■ WHAT THIS TASK INVOLVES
Search the entries for the word "split". Copy every line that holds it.

··· PROVIDED RECORDS ···

(* ===== verification/SpaceExample.v ===== *)
(** * An address space made by the code

    The states of ExampleRun.v up to the region are well-formed: the instances of
    the theorems are about them. *)

From S2P Require Import Prelude Mem Common DList Buddy Paging FrameAlloc FrameRefine FrameZones FrameSession FrameInit.
From S2P Require Import FrameExample FrameClient Obj ObjSpec Vmem PageTable VmemSpec VmemMap AddrSpace Demand SpaceInit.
From S2P Require Import Destroy Clone ExampleRun.

(** The kernel's sections, and a page before them, are outside the allocator's memory. *)
Lemma sections_outside a : KERNEL_SECTIONS_START - PAGE_SIZE <= a -> ~ fa_bytes fa1 a.
Proof.
  intros Ha (z & Hz & Hb). apply list_elem_of_singleton in Hz as ->.
  assert (HN : (end_addr zone1 - start_addr zone1) / PAGE_SIZE = 12288) by done.
  unfold zone_bytes in Hb. rewrite HN in Hb. destruct Hb as [Hw|[(k & Hk & Hw)|(p & Hp & Hw)]].
  - unfold in_range, zone1, array1, heads_bytes, KERNEL_SECTIONS_START, KERNEL_DIRECT_PHYS_MAPPING_START, PAGE_SIZE in *; simpl zone_addr in Hw. lia.
  - rewrite zone1_bitmap in Hw by done. pose proof (zone1_bitmap_bytes k).
    unfold in_range, region1, KERNEL_SECTIONS_START, KERNEL_DIRECT_PHYS_MAPPING_START, PAGE_SIZE, MAX_ORDER in *. lia.
  - unfold in_range, page_addr, zone1, KERNEL_SECTIONS_START, KERNEL_DIRECT_PHYS_MAPPING_START, PAGE_SIZE in *;
      simpl start_addr in Hw. lia.
Qed.

Lemma kvm_outside a : in_range kvm 16 a -> ~ fa_bytes fa1 a.
Proof. intros [Ha _]. apply sections_outside. unfold kvm, PAGE_SIZE in *. lia. Qed.

Lemma fa1_frames F : frames_ok F fa1 [].
Proof.
  split; [apply fa1_ok|]. intros z Hz. apply list_elem_of_singleton in Hz as ->. split; [by apply Z.ltb_lt|by apply Z.leb_le].
Qed.

(** Frames can be given back while the lower blocks are free. *)
Lemma lower_fine s L : frames_ok True s L -> allocator_zones s = [zone1] -> lower_free (fa_mem s) = true -> frames_fine s L.
Proof. intros H Hz Hlow. split; [exact H|]. exact (lower_free_apart True s _ (proj1 H) Hz Hlow). Qed.

Lemma vs0_pool F : pool_in (frames_ok F) (vm_fa vs0, vmem_area_alloc vs0) [] [] [] [].
Proof.
  split; [apply fa1_frames|]. split; [|done]. split; [done|done|by intros x ?%not_elem_of_nil|constructor].
Qed.

(** Changing the address space in use keeps the invariant. *)
Lemma space_switch {ok : fa_state -> list Z -> Prop} s vm root T L P fr U head ns cur c :
  space ok s vm root T L P fr U head ns ->
  space ok (VmState (vm_fa s) (vmem_area_alloc s) cur c) vm root T L P fr U head ns.
Proof. intros [[] ?????????]. split; done. Qed.

Lemma vs1_space F :
  exists root L P fr h, space (frames_ok F) vs1 kvm root {[(4%nat, 0) := root]} L P fr [h] h [] /\
    (length L <= 2)%nat /\ curr_vmem vs1 = kvm /\ forall va, walk (vm_mem vs1) 4 root va = None.
Proof.
  destruct (returns_Ret _ _ _ vs0_returns) as [s1 Hret].
  destruct (vmem_init_ok vs0 kvm [] [] [] [] (fa1_frames F) (vs0_pool F) eq_refl eq_refl kvm_outside) as
    [[[s' Hrun] _]|[[Hrun _]|(m' & al & root & h & P & fr & L & Hrun & _ & _ & Hsp & Hw & _ & _ & _ & _ & Hlen)]]; rewrite Hrun in Hret; [discriminate Hret|discriminate Hret|].
  clear Hret s1. destruct (space_vm_kok _ _ _ _ _ _ _ _ _ _ Hsp) as (_ & Hk & _).
  set (s1 := set_vo vs0 m' al) in *.
  assert (Hsw : vmem_switch_to kvm s1 =
            Ret (tt, VmState (vm_fa s1) (vmem_area_alloc s1) kvm (VIRT_TO_PHYS (ld64 (vm_mem s1) (vm_pml4 kvm))))).
  { unfold vmem_switch_to. by rewrite (kbind_Ret _ _ _ _ _ (vload_ok (vm_pml4 kvm) s1 Hk)). }
  assert (E : vs1 = VmState (vm_fa s1) (vmem_area_alloc s1) kvm (VIRT_TO_PHYS (ld64 (vm_mem s1) (vm_pml4 kvm)))).
  { assert (Hseq : (vmem_init kvm ;; vmem_switch_to kvm)%K vs0 =
              Ret (tt, VmState (vm_fa s1) (vmem_area_alloc s1) kvm (VIRT_TO_PHYS (ld64 (vm_mem s1) (vm_pml4 kvm))))).
    { etrans; [exact (kbind_Ret (vmem_init kvm) (fun _ => vmem_switch_to kvm) vs0 0 s1 Hrun)|exact Hsw]. }
    exact (final_Ret _ _ _ _ Hseq). }
  rewrite E. exists root, L, P, fr, h. split; [by apply space_switch|]. split; [exact Hlen|]. split; [reflexivity|exact Hw].
Qed.

Lemma vs1_capacity : capacity (vm_fa vs1) = 12288.
Proof. vm_compute. reflexivity. Qed.

(** With a region of four pages. *)
Lemma add_region_space {F : Prop} s root T L P fr U h va size flags :
  space (frames_ok F) s kvm root T L P fr U h [] -> aligned PAGE_SIZE va ->
  returns (vmem_alloc_pages 1 kvm va size flags) s 0 = true ->
  let s' := final (vmem_alloc_pages 1 kvm va size flags) s in
  exists L' P' fr' x, space (frames_ok F) s' kvm root T L' P' fr' (x :: U) h [x] /\
    curr_vmem s' = curr_vmem s /\ (forall a, walk (vm_mem s') 4 root a = walk (vm_mem s) 4 root a) /\
    ld64 (vm_mem s') (x + 16) = u64 va /\ ld64 (vm_mem s') (x + 24) = u64 size.
Proof.
  intros Hsp Hva [s1 Hret]%returns_Ret.
  destruct (alloc_pages_ok s kvm root T L P fr U h [] Hsp 1 va size flags) as
    [[Hrun _]|(x & m' & al & P' & fr' & L' & Hrun & _ & Hsp' & Hf1 & Hf2 & _ & _ & Hw' & _)];
    [exact Hva|simpl; lia|done|rewrite Hrun in Hret; discriminate Hret|].
  cbn zeta. rewrite (final_Ret _ _ _ _ Hrun). by exists L', P', fr', x.
Qed.

Lemma vs2_space F :
  exists root L P fr h x, space (frames_ok F) vs2 kvm root {[(4%nat, 0) := root]} L P fr [x; h] h [x] /\
    curr_vmem vs2 = kvm /\ (forall va, walk (vm_mem vs2) 4 root va = None) /\
    ld64 (vm_mem vs2) (x + 16) = u64 user_base /\ ld64 (vm_mem vs2) (x + 24) = u64 4.
Proof.
  destruct (vs1_space F) as (root & L & P & fr & h & Hsp & _ & Hcur & Hw).
  destruct (add_region_space vs1 root _ L P fr [h] h user_base 4 3 Hsp) as (L' & P' & fr' & x & H1 & H2 & H3 & H4 & H5);
    [by apply Z.mod_divide; vm_compute|apply vs1_returns|].
  exists root, L', P', fr', h, x. split; [exact H1|]. split; [exact (eq_trans H2 Hcur)|].
  split; [|split; [exact H4|exact H5]]. intros va. exact (eq_trans (H3 va) (Hw va)).
Qed.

···

■ SOLUTION TO THIS EXERCISE
  split; [apply fa1_ok|]. intros z Hz. apply list_elem_of_singleton in Hz as ->. split; [by apply Z.ltb_lt|by apply Z.leb_le].
Proof. intros H Hz Hlow. split; [exact H|]. exact (lower_free_apart True s _ (proj1 H) Hz Hlow). Qed.
  split; [apply fa1_frames|]. split; [|done]. split; [done|done|by intros x ?%not_elem_of_nil|constructor].
Proof. intros [[] ?????????]. split; done. Qed.
  rewrite E. exists root, L, P, fr, h. split; [by apply space_switch|]. split; [exact Hlen|]. split; [reflexivity|exact Hw].
  exists root, L', P', fr', h, x. split; [exact H1|]. split; [exact (eq_trans H2 Hcur)|].
  split; [|split; [exact H4|exact H5]]. intros va. exact (eq_trans (H3 va) (Hw va)).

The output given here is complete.